I know there is some interest around The League about Canada’s Human Rights Commissions, and the silliness that often emanates. Well, how about this:
In a novel case before the Human Rights Tribunal of Ontario in Ottawa Monday, Howson argued that the city discriminated against her on the grounds of family status by not letting her build a parking pad in front of her house.
Ms. Howson may have a legitimate complaint about zoning rules (though, the City claims she never applied for permission to build her parking pad), but perhaps the I’m-Being-Discriminated-Against card shouldn’t be pulled out quite so quickly.
It is, perhaps, telling that she’s a former investigator for the Ontario Human Rights Commission.
I have yet to hear anything good about any of the provincial HRC’s. How could something so well-intentioned have gone so terribly wrong?
Are you seriously asking how good intentions can lead people astray?
Well, not really all that seriously, if that’s what you’re asking.
I’ll attempt to give a (brief) reasoned answer.

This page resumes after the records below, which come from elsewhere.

Lemma pad_long full tail :
  (length full mod 64 = 0)%nat → (56 <= length tail < 64)%nat →
  pad (full ++ tail) =
    (full ++ pad_to 64 tail) ++ replicate 56 0 ++ be64 (8 * zlen (full ++ tail)).
Proof.
  intros Hf Ht. unfold pad. rewrite zero_bytes_blocks by (done || lia).
  rewrite (proj2 (Nat.ltb_ge _ _)) by lia. unfold pad_to. rewrite <- !app_assoc.
  replace (119 - length tail)%nat with (64 - 1 - length tail + 56)%nat by lia.
  by rewrite replicate_add, <- !app_assoc.
Qed.

Lemma be64_ok x : bytes_ok (be64 x).
Proof.
  unfold be64. apply List.Forall_map, List.Forall_forall. intros i _. apply Z.mod_pos_bound. lia.
Qed.

(** The length field holds the low 64 bits of the bit count. *)
Lemma be64_u64 x : be64 (u64 x) = be64 x.
Proof.
  unfold be64. apply map_ext_in. intros i Hi%in_seq.
  apply Z.bits_inj'. intros n Hn.
  change 256 with (2 ^ 8). rewrite <- !Z.shiftr_div_pow2 by lia.
  destruct (Z.ltb_spec n 8).
  - rewrite !Z.mod_pow2_bits_low, !Z.shiftr_spec by lia. unfold u64.
    by rewrite Z.mod_pow2_bits_low by lia.
  - by rewrite !Z.mod_pow2_bits_high by lia.
Qed.

(** What [final_pad] leaves: the padded message is made of hashed blocks, the
    first 56 bytes of [data] and the length field to come. *)
Lemma final_pad_ok c σ m :
  maps_ok c σ → absorbed c m →
  ∃ c' σ' pre, final_pad σ = Some σ' ∧ maps_ok c' σ'
    ∧ ctx_datalen c' = ctx_datalen c ∧ ctx_bitlen c' = ctx_bitlen c
    ∧ (length pre mod 64 = 0)%nat ∧ ctx_state c' = hash_blocks pre
    ∧ pad m = pre ++ take 56 (ctx_data c') ++ be64 (8 * zlen m).
Proof.
  intros Hm (full & tail & -> & Hfull & Htail & Htake & Hdl & Hbl & Hst).
  pose proof Hm as [Hc Ht Hl Hbs Hs].
  unfold final_pad. rewrite Hc. cbn [mbind option_bind].
  rewrite (proj2 (Z.leb_gt 64 (ctx_datalen c))), (proj2 (Z.ltb_lt (ctx_datalen c) 64)) by lia.
  rewrite aset_eq by lia. cbn [mbind option_bind].
  replace (Z.to_nat (ctx_datalen c)) with (length tail) by lia.
  set (d := <[length tail := 128]> (ctx_data c)).
  assert (length d = 64%nat) by (unfold d; by rewrite length_insert).
  assert (bytes_ok d) by (apply Forall_insert; [done|unfold byte_ok; lia]).
  assert (take (S (length tail)) d = tail ++ [128]) as Hd.
  { rewrite (take_S_r _ _ 128) by (apply list_lookup_insert_eq; lia). f_equal.
    unfold d. by rewrite take_insert_ge by lia. }
  assert (∀ hi : nat, (length tail + 1 <= hi <= 64)%nat →
    for_loop (ctx_datalen c + 1) (Z.of_nat hi) zero_body d =
      Some (pad_to hi tail ++ drop hi d)
    ∧ bytes_ok (pad_to hi tail ++ drop hi d)) as Hloop.
  { intros hi Hhi. rewrite zero_loop by lia. unfold pad_to.
    replace (Z.to_nat (ctx_datalen c + 1)) with (S (length tail)) by lia.
    replace (Z.to_nat (Z.of_nat hi - (ctx_datalen c + 1))) with (hi - 1 - length tail)%nat by lia.
    rewrite Hd, Nat2Z.id, <- !app_assoc. split; [done|].
    rewrite !Forall_app. split_and!; [|forall_intro; unfold byte_ok; lia| |by apply Forall_drop].
    - rewrite <- Htake. by apply Forall_take.
    - apply Forall_replicate. unfold byte_ok. lia. }
  zcase.
  - destruct (Hloop 56%nat) as [E Hb']; [lia|]. change (Z.of_nat 56) with 56 in E.
    rewrite E. cbn [mbind option_bind].
    eexists _, _, full. split; [reflexivity|].
    split; [split; [reflexivity|done| |exact Hb'|done]|].
    { cbn [ctx_data]. rewrite length_app, length_pad_to, length_drop by lia. lia. }
    cbn [ctx_datalen ctx_bitlen ctx_state ctx_data]. split_and!; [done..|].
    rewrite take_app_le, take_ge by (rewrite length_pad_to; lia).
    apply pad_short; [done|lia].
  - destruct (Hloop 64%nat) as [E Hb']; [lia|]. change (Z.of_nat 64) with 64 in E.
    rewrite E. cbn [mbind option_bind].
    rewrite (drop_ge d 64), app_nil_r in * by lia. set (d1 := pad_to 64 tail) in *.
    assert (length d1 = 64%nat) by (apply length_pad_to; lia).
    set (c1 := mkCTX d1 (ctx_datalen c) (ctx_bitlen c) (ctx_state c)).
    assert (maps_ok c1 (set_ctx σ c1)) as Hm1 by (split; done).
    destruct (sha256_transform_ok c1 _ Hm1) as (σ2 & -> & [Hc2 Ht2 Hl2 Hb2 Hs2]).
    cbn [mbind option_bind]. rewrite Hc2. cbn [mbind option_bind ctx_data].
    rewrite zero_loop by (cbn; lia). cbn [mbind option_bind c1 ctx_data ctx_datalen ctx_bitlen ctx_state].
    change (Z.to_nat 0) with 0%nat. rewrite take_0. change ([] ++ ?x) with x.
    change (Z.to_nat (56 - 0)) with 56%nat. change (Z.to_nat 56) with 56%nat.
    eexists _, _, (full ++ d1). split; [reflexivity|].
    split; [split; [reflexivity|done| | |apply compress_ok]|].
    { cbn [ctx_data]. rewrite length_app, length_replicate, length_drop. lia. }
    { cbn [ctx_data]. apply Forall_app_2; [apply Forall_replicate; unfold byte_ok; lia|].
      by apply Forall_drop. }
    cbn [ctx_datalen ctx_bitlen ctx_state ctx_data]. split_and!; [done|done| | |].
    + rewrite length_app. apply whole_blocks in Hfull as [n Hn].
      replace (length full + length d1)%nat with (S n * 64)%nat by lia. apply Nat.Div0.mod_mul.
    + by rewrite Hst, hash_blocks_app.
    + rewrite take_app_le, (take_ge (replicate 56 0)) by (rewrite length_replicate; lia).
      apply pad_long; [done|lia].
Qed.

(** The output loop, for any function [byte] giving byte [i] of a word. *)
Definition hash_body_gen (byte : Z → Z → Z) (s : words8) (i : Z) (h : list Z) : option (ctl (list Z)) :=
  if 4 <=? i then Some (Break h) else
  if (i <? 32) && (i + 4 <? 32) && (i + 8 <? 32) && (i + 12 <? 32) &&
     (i + 16 <? 32) && (i + 20 <? 32) && (i + 24 <? 32) && (i + 28 <? 32)
  then
    h ← aset h i (byte i (wa s)); h ← aset h (i + 4) (byte i (wb s));
    h ← aset h (i + 8) (byte i (wc s)); h ← aset h (i + 12) (byte i (wd s));
    h ← aset h (i + 16) (byte i (we s)); h ← aset h (i + 20) (byte i (wf s));
    h ← aset h (i + 24) (byte i (wg s)); h ← aset h (i + 28) (byte i (wh s));
    Some (Next h)
  else Some (Next h).

Lemma hash_loop_gen (byte : Z → Z → Z) s h :
  length h = 32%nat →
  for_loop 0 4 (hash_body_gen byte s) h =
    Some (concat (map (λ w, [byte 0 w; byte 1 w; byte 2 w; byte 3 w]) (words8_list s))).
Proof.
  intros Hh. do 32 (destruct h as [|? h]; [discriminate Hh|]).
  destruct h; [|discriminate Hh]. clear Hh. destruct s. vm_compute. reflexivity.
Qed.

Lemma hash_loop s h :
  length h = 32%nat → for_loop 0 4 (hash_body s) h = Some (digest s).
Proof.
  intros Hh.
  change (hash_body s) with (hash_body_gen (λ i w, (w ≫₃₂ (24 - i * 8)) ∧₃₂ 0x000000ff) s).
  rewrite hash_loop_gen by done. unfold digest. do 2 f_equal.
  apply map_ext. intros w. unfold be32_bytes. change 0x000000ff with (Z.ones 8).
  rewrite !Z.land_ones, !Z.shiftr_div_pow2 by lia. cbn -[Z.pow Z.div Z.modulo].
  change (2 ^ 0) with 1. by rewrite Z.div_1_r.
Qed.

Lemma sha256_final_ok c σ m h :
  maps_ok c σ → absorbed c m → length h = 32%nat →
  ∃ c' σ', sha256_final h σ = Some (0, sha256 m, σ') ∧ maps_ok c' σ'.
Proof.
  intros Hm Ha Hh. unfold sha256_final. rewrite (mo_ctx _ _ Hm).
  destruct (final_pad_ok c σ m Hm Ha)
    as (c1 & σ1 & pre & -> & [Hc1 Ht1 Hl1 Hb1 Hs1] & Hdl & Hbl & Hpre & Hst & Hpad).
  cbn [mbind option_bind]. rewrite Hc1. cbn [mbind option_bind].
  rewrite put_bitlen_eq by done. cbn [mbind option_bind].
  assert (u64 (ctx_bitlen c1 + u32 (ctx_datalen c1 * 8)) = u64 (8 * zlen m)) as ->.
  { destruct Ha as (full & tail & -> & _ & Htl & _ & Hd & Hb & _). rewrite Hbl, Hdl, Hb, Hd.
    rewrite u32_small by (unfold word_ok; lia). unfold u64.
    rewrite Zplus_mod_idemp_l, length_app. f_equal. lia. }
  assert (be64 (u64 (8 * zlen m)) = be64 (8 * zlen m)) as -> by apply be64_u64.
  set (d := take 56 (ctx_data c1) ++ be64 (8 * zlen m)) in *.
  set (c2 := mkCTX d (ctx_datalen c1) (u64 (8 * zlen m)) (ctx_state c1)).
  assert (length d = 64%nat) by (unfold d; rewrite length_app, length_take; change (length (be64 _)) with 8%nat; lia).
  assert (maps_ok c2 (set_ctx σ1 c2)) as Hm2.
  { split; [done|done|done| |done]. apply Forall_app_2; [by apply Forall_take|apply be64_ok]. }
  destruct (sha256_transform_ok c2 _ Hm2) as (σ2 & -> & Hm3).
  cbn [mbind option_bind]. rewrite (mo_ctx _ _ Hm3). cbn [mbind option_bind ctx_state].
  rewrite hash_loop by done. cbn [mbind option_bind].
  eexists _, _. split; [|exact Hm3]. do 3 f_equal. unfold sha256.
  by rewrite Hpad, hash_blocks_app, <- Hst.
Qed.

(** ** The theorems *)

(** A sequence of [sha256_update] calls on memory outside the maps. *)
Fixpoint sha256_updates (chunks : list (list Z)) (σ : bpf_maps) : option bpf_maps :=
  match chunks with
  | [] => Some σ
  | l :: chunks' => '(_, σ) ← sha256_update (Bytes l) (zlen l) σ; sha256_updates chunks' σ
  end.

They exceeded their initial mandate (which was around ending housing discrimination), without any political approval, which led to them jumping whole hog into a lot of tricky areas which they were not equipped to address in terms of the makeup and structure of the HRCs and HRTs. The legal training of the HRCs is brutally inadequate where it exists at all, and the courts have been, until recently, relatively lax in reviewing their decisions.
The reason they were allowed to get away with this is mainly political; it needs to get pretty egregious before anyone is will to stand up against ‘human rights’.
The other big problem is the cost incentives. It costs nothing to bring a complaint, and the HRCs are ready to back any jackass with a complaint, provided it is one they find sexy. The problem is that to fight the process costs thousands of dollars, so it is easier usually to eat the fine mandated by the tribunal, or to simply lump whatever order they give you. It took a couple of assholes with a pulpit and some cash like Mark Steyn and Ezra Levant to really fight the issue to draw attention to it.
Burt:
“How could something so well-intentioned have gone so terribly wrong?”
That is the question I always ask about liberals. I enjoy reading about stuff like this as it provides endless amusement about those that see “right” everywhere and those that argue for such.
Everything’s gray. If you find someone who believes different, slap ’em silly.
I have come this evening to talk with you on one of the greatest issues of our time — that is the preservation of human freedom. I have chosen to discuss it here in France, at the Sorbonne, because here in this soil the roots of human freedom have long ago struck deep and here they have been richly nourished. It was here the Declaration of the Rights of Man was proclaimed, and the great slogans of the French Revolution — liberty, equality, fraternity — fired the imagination of men. I have chosen to discuss this issue in Europe because this has been the scene of the greatest historic battles between freedom and tyranny. I have chosen to discuss it in the early days of the General Assembly because the issue of parking is decisive for the settlement of outstanding political differences and for the future of the United Nations.
If I was actively hostile to human rights I could not imagine a better way to trivialize them than to act exactly as the HRCs have done in Canada.
Parking, per se, may not be a human right, but being able to do just about anything you want with your own property so long as doesn’t harm* others basically is.
*the definition of which is, yes, the rub
Ah the HRC’s, great monuments erected to prove that Canadians can be damn fools on occasion too.